REQUIREMENT: Write down, unchanged, the entries from the first line through the line holding "ev :: rest =>". Include no other line.

RECORDS SHOWN:
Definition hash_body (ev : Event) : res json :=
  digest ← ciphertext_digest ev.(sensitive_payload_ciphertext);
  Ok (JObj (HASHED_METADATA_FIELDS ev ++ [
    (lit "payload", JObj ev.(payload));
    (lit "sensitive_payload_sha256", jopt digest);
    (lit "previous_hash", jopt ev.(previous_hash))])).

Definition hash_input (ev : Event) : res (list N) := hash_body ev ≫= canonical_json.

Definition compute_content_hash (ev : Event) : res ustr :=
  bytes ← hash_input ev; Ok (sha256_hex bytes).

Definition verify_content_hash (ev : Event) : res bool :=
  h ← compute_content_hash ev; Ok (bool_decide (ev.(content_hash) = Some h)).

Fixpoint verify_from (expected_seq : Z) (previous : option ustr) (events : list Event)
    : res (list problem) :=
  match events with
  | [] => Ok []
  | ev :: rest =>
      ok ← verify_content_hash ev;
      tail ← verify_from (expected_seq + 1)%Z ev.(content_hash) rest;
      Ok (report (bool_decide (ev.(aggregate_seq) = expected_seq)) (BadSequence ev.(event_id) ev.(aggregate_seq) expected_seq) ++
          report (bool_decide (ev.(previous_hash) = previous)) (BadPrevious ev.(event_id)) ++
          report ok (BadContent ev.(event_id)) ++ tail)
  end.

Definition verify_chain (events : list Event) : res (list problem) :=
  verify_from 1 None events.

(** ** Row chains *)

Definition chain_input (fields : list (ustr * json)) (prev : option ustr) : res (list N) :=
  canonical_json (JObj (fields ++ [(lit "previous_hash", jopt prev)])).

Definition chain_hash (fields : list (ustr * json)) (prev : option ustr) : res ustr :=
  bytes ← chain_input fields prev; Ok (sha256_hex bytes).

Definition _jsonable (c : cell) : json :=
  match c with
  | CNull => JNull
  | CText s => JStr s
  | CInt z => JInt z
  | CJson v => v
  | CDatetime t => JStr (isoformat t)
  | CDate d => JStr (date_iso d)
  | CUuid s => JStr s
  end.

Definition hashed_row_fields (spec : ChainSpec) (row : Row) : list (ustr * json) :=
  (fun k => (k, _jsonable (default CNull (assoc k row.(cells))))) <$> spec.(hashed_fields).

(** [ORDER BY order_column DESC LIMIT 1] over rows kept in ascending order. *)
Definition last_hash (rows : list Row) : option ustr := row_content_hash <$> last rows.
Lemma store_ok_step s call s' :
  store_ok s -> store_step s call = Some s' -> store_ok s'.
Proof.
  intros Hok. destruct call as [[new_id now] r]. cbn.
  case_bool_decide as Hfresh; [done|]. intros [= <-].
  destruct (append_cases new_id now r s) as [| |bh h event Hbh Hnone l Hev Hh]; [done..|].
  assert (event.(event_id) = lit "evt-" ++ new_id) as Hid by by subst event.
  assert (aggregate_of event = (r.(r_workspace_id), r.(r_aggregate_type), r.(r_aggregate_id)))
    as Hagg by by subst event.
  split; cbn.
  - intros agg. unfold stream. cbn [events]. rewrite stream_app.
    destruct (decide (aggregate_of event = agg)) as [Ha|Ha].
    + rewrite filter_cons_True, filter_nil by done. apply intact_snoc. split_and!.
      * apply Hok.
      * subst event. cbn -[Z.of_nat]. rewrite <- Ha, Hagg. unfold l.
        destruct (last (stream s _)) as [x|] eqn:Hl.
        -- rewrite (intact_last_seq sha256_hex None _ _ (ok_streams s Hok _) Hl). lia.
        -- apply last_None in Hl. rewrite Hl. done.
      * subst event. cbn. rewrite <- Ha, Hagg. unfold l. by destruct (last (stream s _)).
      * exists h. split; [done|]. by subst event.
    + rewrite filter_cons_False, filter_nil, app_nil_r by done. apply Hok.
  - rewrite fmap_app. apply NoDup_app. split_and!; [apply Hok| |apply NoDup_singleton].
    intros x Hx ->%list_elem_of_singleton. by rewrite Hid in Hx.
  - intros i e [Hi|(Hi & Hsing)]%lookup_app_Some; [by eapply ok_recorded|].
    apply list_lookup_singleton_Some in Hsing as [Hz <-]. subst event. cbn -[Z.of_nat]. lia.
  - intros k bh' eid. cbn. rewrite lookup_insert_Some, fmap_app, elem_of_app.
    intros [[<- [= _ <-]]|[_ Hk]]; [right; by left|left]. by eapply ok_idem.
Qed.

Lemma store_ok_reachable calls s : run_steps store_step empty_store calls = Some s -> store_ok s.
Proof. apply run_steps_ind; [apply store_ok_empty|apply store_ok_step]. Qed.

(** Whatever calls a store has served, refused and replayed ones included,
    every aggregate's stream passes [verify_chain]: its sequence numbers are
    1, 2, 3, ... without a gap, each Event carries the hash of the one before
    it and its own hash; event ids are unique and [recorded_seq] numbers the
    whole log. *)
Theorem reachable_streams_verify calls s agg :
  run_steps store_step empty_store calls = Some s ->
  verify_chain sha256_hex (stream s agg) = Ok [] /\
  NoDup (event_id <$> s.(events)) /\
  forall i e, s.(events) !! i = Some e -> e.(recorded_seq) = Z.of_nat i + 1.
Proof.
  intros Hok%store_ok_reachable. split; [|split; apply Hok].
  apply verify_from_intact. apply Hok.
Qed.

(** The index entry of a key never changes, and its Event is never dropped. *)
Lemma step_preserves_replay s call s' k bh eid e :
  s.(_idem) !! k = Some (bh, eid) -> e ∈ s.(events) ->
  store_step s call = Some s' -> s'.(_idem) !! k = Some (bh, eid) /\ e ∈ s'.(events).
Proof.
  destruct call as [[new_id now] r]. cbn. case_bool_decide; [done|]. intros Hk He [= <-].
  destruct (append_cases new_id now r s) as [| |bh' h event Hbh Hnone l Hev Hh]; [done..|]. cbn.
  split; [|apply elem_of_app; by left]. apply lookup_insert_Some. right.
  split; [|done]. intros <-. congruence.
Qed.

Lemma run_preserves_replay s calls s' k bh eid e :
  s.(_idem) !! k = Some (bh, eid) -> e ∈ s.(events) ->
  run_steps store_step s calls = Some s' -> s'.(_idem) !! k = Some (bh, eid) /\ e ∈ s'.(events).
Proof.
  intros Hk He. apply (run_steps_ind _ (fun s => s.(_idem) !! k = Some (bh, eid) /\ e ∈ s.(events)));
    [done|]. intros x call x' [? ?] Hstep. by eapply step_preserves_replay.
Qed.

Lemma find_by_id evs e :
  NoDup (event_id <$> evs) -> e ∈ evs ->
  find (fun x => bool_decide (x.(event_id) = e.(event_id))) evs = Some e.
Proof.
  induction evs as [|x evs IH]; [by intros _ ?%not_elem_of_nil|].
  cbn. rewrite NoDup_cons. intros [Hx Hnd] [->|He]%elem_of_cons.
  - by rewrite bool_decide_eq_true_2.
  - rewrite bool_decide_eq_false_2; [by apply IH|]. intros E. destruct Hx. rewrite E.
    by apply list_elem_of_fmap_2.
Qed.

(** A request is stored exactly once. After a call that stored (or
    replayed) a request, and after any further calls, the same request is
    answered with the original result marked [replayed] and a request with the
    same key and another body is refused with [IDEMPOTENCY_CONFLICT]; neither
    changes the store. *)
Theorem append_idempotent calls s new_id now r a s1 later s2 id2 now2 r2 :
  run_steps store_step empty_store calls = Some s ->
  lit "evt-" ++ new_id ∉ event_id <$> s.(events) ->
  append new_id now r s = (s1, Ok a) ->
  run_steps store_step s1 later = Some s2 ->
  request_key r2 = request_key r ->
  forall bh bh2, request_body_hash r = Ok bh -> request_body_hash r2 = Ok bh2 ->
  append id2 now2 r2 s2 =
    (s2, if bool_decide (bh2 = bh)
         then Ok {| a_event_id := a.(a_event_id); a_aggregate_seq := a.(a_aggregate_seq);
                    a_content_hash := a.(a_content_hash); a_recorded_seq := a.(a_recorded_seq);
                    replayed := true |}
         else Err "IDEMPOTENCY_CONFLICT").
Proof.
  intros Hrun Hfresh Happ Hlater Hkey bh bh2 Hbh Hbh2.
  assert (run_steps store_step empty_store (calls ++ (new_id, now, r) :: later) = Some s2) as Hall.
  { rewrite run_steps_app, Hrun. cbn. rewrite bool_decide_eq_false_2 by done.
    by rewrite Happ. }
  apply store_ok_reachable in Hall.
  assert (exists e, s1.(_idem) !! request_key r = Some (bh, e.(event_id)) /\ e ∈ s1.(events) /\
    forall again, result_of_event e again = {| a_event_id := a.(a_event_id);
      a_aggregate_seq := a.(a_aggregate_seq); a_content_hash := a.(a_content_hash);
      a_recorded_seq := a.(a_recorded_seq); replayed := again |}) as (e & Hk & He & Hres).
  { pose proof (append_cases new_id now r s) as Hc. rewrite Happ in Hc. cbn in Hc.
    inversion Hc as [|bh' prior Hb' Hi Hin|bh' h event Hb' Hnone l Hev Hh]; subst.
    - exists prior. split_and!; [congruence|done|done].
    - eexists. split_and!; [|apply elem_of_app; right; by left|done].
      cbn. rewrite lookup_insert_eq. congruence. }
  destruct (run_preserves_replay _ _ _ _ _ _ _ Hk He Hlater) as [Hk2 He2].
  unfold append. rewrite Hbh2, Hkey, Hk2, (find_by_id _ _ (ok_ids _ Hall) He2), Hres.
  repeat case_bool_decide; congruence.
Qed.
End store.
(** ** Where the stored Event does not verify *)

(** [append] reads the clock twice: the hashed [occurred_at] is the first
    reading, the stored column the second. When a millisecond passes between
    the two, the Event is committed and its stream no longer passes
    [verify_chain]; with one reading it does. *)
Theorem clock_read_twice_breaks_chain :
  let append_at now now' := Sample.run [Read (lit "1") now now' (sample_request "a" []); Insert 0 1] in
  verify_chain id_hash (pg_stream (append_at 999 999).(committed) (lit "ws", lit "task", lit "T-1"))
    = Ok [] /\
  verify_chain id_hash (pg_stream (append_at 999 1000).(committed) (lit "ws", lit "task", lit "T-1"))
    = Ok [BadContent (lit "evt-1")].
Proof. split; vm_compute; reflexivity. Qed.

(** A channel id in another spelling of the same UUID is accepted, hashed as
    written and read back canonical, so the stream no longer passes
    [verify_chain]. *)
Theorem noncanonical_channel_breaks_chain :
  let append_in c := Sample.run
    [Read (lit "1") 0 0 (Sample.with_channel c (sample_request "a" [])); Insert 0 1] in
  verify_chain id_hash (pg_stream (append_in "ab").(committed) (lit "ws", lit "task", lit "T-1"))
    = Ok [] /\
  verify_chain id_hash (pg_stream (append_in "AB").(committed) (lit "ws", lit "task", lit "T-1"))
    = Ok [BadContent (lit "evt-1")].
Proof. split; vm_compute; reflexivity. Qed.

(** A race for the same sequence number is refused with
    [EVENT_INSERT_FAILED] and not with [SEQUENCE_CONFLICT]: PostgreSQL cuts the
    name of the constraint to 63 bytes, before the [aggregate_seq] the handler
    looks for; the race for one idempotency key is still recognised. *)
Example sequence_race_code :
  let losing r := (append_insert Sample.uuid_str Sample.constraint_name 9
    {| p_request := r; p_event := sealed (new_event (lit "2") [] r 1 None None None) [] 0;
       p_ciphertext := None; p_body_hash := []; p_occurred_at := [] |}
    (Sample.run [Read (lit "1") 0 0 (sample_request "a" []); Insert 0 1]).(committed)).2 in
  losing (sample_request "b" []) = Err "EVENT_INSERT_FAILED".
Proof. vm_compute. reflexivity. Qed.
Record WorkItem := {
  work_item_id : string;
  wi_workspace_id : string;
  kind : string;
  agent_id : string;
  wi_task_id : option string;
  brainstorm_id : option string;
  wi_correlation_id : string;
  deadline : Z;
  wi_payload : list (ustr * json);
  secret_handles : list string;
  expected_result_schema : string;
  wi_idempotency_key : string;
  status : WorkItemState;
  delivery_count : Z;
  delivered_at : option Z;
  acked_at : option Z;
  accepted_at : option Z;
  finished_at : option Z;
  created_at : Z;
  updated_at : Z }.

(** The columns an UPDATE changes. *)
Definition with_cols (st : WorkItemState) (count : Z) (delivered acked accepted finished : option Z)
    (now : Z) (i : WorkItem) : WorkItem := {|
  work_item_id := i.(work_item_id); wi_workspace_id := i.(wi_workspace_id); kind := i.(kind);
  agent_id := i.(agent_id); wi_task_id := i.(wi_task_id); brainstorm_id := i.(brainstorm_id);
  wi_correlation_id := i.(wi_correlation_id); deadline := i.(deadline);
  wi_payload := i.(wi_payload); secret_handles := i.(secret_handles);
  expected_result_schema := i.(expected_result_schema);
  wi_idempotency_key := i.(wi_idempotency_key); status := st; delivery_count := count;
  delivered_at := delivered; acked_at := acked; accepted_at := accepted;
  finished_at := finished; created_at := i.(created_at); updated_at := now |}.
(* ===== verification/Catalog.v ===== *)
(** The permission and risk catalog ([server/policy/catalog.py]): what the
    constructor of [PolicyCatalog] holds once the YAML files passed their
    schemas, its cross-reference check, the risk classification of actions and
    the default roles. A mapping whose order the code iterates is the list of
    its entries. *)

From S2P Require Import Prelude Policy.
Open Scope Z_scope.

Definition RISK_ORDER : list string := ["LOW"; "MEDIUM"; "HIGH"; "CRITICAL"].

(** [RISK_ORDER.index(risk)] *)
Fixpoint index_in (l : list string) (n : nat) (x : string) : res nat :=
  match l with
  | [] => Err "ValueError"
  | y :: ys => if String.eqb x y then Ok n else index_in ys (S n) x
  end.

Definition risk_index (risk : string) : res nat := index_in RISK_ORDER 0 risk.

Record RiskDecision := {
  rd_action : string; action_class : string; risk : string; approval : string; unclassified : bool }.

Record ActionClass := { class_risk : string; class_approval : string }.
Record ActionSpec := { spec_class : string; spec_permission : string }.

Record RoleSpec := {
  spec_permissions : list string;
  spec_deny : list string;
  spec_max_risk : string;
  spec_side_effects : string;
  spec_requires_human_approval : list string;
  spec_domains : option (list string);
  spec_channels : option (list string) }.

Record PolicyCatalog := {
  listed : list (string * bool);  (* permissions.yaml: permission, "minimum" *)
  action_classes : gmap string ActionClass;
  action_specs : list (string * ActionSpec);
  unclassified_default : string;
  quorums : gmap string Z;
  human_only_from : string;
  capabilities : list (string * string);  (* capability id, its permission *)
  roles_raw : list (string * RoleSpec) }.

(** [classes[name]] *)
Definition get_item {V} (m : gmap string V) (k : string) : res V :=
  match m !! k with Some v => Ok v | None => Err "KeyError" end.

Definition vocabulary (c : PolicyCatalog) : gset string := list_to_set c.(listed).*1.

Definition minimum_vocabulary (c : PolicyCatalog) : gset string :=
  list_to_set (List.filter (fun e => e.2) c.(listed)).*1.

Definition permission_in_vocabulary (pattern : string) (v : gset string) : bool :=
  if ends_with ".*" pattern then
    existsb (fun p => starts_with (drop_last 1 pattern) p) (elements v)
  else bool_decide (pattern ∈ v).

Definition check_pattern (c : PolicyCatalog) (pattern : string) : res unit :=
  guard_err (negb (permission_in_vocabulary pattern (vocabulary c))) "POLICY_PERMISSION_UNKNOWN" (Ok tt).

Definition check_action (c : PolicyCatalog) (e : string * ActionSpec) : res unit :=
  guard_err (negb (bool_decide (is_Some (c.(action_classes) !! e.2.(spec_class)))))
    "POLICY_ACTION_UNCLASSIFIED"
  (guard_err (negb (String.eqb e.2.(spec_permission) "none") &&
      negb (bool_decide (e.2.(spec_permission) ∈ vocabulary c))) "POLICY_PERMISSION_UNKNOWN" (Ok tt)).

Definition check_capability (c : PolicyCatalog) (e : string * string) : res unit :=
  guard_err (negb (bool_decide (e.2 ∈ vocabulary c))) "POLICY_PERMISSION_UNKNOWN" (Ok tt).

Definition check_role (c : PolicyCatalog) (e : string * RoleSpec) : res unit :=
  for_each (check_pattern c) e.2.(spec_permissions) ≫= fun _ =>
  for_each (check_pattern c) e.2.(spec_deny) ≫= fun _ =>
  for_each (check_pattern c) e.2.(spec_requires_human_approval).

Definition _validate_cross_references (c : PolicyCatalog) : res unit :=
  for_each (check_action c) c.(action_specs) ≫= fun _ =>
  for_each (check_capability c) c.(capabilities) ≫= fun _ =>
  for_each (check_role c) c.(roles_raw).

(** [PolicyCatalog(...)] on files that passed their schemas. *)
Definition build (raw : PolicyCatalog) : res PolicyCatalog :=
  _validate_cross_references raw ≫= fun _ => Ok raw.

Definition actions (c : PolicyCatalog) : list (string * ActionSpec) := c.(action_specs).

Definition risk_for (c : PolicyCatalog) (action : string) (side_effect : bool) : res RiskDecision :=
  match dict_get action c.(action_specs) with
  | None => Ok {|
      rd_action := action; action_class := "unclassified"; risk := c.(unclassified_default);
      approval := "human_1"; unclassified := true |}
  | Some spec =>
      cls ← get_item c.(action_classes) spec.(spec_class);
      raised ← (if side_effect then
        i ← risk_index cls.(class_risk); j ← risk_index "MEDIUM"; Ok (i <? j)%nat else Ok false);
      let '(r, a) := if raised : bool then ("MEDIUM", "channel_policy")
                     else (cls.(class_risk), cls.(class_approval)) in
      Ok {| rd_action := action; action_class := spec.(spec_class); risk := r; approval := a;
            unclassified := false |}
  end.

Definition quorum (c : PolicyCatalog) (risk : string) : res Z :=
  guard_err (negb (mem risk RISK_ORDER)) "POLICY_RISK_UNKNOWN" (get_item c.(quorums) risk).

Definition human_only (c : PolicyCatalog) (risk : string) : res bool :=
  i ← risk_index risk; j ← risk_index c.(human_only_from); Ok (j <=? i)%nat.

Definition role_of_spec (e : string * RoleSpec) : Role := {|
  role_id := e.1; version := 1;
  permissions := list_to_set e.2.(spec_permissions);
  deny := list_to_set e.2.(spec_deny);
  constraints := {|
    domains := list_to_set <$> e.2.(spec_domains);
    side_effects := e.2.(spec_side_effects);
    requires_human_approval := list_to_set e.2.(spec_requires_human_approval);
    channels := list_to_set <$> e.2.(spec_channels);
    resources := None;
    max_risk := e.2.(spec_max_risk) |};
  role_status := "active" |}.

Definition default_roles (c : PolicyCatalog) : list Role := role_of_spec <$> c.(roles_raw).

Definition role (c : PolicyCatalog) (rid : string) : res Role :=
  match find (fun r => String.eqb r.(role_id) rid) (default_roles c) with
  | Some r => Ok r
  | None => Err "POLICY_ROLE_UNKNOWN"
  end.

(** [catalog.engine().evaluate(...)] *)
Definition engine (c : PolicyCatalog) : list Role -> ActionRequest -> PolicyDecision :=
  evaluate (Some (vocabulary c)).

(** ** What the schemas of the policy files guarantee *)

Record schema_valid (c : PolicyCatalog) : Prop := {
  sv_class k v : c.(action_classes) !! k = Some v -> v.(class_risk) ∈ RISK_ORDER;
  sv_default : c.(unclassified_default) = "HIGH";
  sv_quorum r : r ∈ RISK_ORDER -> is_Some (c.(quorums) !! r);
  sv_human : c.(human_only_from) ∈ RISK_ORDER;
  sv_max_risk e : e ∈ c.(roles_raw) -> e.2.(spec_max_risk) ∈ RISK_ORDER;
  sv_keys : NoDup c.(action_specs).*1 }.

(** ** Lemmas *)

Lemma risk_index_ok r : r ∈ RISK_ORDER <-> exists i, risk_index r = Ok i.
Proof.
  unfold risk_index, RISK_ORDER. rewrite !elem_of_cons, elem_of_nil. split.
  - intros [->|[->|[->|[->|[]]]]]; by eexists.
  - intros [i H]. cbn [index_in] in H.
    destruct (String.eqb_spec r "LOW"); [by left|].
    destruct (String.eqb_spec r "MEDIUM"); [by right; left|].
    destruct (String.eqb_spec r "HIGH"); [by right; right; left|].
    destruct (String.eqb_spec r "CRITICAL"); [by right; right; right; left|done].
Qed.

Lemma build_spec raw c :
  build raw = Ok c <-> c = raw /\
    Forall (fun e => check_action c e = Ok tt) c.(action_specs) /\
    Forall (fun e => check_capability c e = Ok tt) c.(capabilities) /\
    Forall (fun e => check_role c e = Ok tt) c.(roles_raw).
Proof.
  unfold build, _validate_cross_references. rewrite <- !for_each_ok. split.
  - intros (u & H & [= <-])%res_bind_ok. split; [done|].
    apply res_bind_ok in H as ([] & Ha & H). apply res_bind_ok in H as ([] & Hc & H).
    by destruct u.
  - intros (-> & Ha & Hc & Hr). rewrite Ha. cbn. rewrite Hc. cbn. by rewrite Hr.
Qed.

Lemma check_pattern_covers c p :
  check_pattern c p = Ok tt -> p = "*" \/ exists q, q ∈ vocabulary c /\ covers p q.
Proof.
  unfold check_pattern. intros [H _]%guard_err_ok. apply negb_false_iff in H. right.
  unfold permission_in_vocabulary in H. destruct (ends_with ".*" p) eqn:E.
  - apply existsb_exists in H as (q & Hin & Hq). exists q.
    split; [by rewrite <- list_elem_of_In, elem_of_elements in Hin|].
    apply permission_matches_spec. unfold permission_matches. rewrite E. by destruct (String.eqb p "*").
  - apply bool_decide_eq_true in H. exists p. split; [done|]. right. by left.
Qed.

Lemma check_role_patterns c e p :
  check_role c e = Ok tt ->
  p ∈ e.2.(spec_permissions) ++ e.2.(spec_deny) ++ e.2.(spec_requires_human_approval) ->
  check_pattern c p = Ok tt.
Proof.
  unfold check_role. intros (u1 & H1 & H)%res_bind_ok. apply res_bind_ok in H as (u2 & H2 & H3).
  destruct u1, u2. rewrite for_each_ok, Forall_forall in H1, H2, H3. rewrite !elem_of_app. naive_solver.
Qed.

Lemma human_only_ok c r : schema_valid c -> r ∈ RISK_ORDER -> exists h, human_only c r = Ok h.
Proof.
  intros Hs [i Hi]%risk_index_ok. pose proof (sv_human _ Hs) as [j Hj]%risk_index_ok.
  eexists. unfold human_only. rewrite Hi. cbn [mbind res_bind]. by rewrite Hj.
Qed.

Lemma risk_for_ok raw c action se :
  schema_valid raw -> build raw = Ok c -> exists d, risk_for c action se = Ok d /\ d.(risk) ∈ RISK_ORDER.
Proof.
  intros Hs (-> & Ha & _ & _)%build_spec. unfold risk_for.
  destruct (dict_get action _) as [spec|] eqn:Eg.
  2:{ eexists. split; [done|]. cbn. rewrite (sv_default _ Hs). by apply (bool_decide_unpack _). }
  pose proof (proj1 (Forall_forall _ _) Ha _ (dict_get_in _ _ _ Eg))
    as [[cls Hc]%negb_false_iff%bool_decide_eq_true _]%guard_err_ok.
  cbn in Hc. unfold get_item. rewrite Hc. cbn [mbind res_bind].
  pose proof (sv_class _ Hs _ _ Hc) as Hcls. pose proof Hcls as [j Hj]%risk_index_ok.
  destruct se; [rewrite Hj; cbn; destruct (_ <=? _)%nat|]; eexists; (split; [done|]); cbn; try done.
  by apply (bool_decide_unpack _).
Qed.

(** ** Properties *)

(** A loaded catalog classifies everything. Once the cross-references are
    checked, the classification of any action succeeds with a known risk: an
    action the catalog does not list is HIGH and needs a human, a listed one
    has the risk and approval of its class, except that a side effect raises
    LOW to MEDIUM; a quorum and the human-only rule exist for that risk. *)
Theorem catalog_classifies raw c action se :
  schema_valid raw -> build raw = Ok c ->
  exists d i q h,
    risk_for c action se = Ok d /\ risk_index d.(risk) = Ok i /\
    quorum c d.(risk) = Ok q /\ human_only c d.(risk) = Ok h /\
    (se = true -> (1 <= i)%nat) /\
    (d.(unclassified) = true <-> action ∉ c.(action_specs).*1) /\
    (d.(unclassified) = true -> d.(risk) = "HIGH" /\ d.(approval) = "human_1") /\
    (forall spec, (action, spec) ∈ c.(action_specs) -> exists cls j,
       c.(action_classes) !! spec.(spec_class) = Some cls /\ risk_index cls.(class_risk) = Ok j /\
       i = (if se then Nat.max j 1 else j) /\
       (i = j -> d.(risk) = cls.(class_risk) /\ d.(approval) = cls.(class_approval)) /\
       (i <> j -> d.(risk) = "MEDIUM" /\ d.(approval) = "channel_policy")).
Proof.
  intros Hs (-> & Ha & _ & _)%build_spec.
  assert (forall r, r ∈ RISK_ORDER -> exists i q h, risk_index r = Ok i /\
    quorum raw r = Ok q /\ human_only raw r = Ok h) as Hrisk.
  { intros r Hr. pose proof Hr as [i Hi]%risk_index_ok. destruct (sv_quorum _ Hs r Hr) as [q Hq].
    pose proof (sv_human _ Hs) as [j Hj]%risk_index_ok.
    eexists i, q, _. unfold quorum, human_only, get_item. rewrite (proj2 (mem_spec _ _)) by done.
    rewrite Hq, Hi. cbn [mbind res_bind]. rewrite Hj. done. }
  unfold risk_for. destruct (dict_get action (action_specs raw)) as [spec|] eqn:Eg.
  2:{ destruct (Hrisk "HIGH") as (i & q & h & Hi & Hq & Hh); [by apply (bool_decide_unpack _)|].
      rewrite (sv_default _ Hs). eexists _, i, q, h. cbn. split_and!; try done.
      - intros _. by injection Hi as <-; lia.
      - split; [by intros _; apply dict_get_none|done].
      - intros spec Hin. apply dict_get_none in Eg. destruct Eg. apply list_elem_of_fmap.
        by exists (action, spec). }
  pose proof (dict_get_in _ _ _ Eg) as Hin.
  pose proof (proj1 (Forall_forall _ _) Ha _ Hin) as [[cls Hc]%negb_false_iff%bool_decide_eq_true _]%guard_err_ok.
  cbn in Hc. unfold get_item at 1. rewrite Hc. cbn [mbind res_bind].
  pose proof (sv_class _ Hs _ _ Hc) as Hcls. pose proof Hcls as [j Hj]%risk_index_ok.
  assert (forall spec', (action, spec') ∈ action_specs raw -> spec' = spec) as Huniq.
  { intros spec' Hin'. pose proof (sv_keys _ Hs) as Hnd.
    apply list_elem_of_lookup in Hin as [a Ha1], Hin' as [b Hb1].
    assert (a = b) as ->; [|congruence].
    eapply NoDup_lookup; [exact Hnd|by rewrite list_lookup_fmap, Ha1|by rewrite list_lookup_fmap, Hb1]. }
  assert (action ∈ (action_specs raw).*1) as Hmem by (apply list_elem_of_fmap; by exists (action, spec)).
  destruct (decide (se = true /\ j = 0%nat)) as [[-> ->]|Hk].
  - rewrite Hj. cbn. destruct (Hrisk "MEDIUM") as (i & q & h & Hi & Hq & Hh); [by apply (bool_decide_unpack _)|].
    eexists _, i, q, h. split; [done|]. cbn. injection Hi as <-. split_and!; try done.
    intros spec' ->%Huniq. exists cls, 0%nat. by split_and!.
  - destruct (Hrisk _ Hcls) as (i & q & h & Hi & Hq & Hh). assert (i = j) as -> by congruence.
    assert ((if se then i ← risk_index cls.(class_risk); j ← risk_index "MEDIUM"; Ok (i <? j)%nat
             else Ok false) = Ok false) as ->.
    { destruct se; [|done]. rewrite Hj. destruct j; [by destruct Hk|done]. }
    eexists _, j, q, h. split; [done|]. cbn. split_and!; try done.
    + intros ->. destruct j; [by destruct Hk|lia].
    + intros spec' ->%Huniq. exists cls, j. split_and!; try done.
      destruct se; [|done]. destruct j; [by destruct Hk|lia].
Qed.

TASK OUTPUT:
Definition hash_body (ev : Event) : res json :=
  digest ← ciphertext_digest ev.(sensitive_payload_ciphertext);
  Ok (JObj (HASHED_METADATA_FIELDS ev ++ [
    (lit "payload", JObj ev.(payload));
    (lit "sensitive_payload_sha256", jopt digest);
    (lit "previous_hash", jopt ev.(previous_hash))])).

Definition hash_input (ev : Event) : res (list N) := hash_body ev ≫= canonical_json.

Definition compute_content_hash (ev : Event) : res ustr :=
  bytes ← hash_input ev; Ok (sha256_hex bytes).

Definition verify_content_hash (ev : Event) : res bool :=
  h ← compute_content_hash ev; Ok (bool_decide (ev.(content_hash) = Some h)).

Fixpoint verify_from (expected_seq : Z) (previous : option ustr) (events : list Event)
    : res (list problem) :=
  match events with
  | [] => Ok []
  | ev :: rest =>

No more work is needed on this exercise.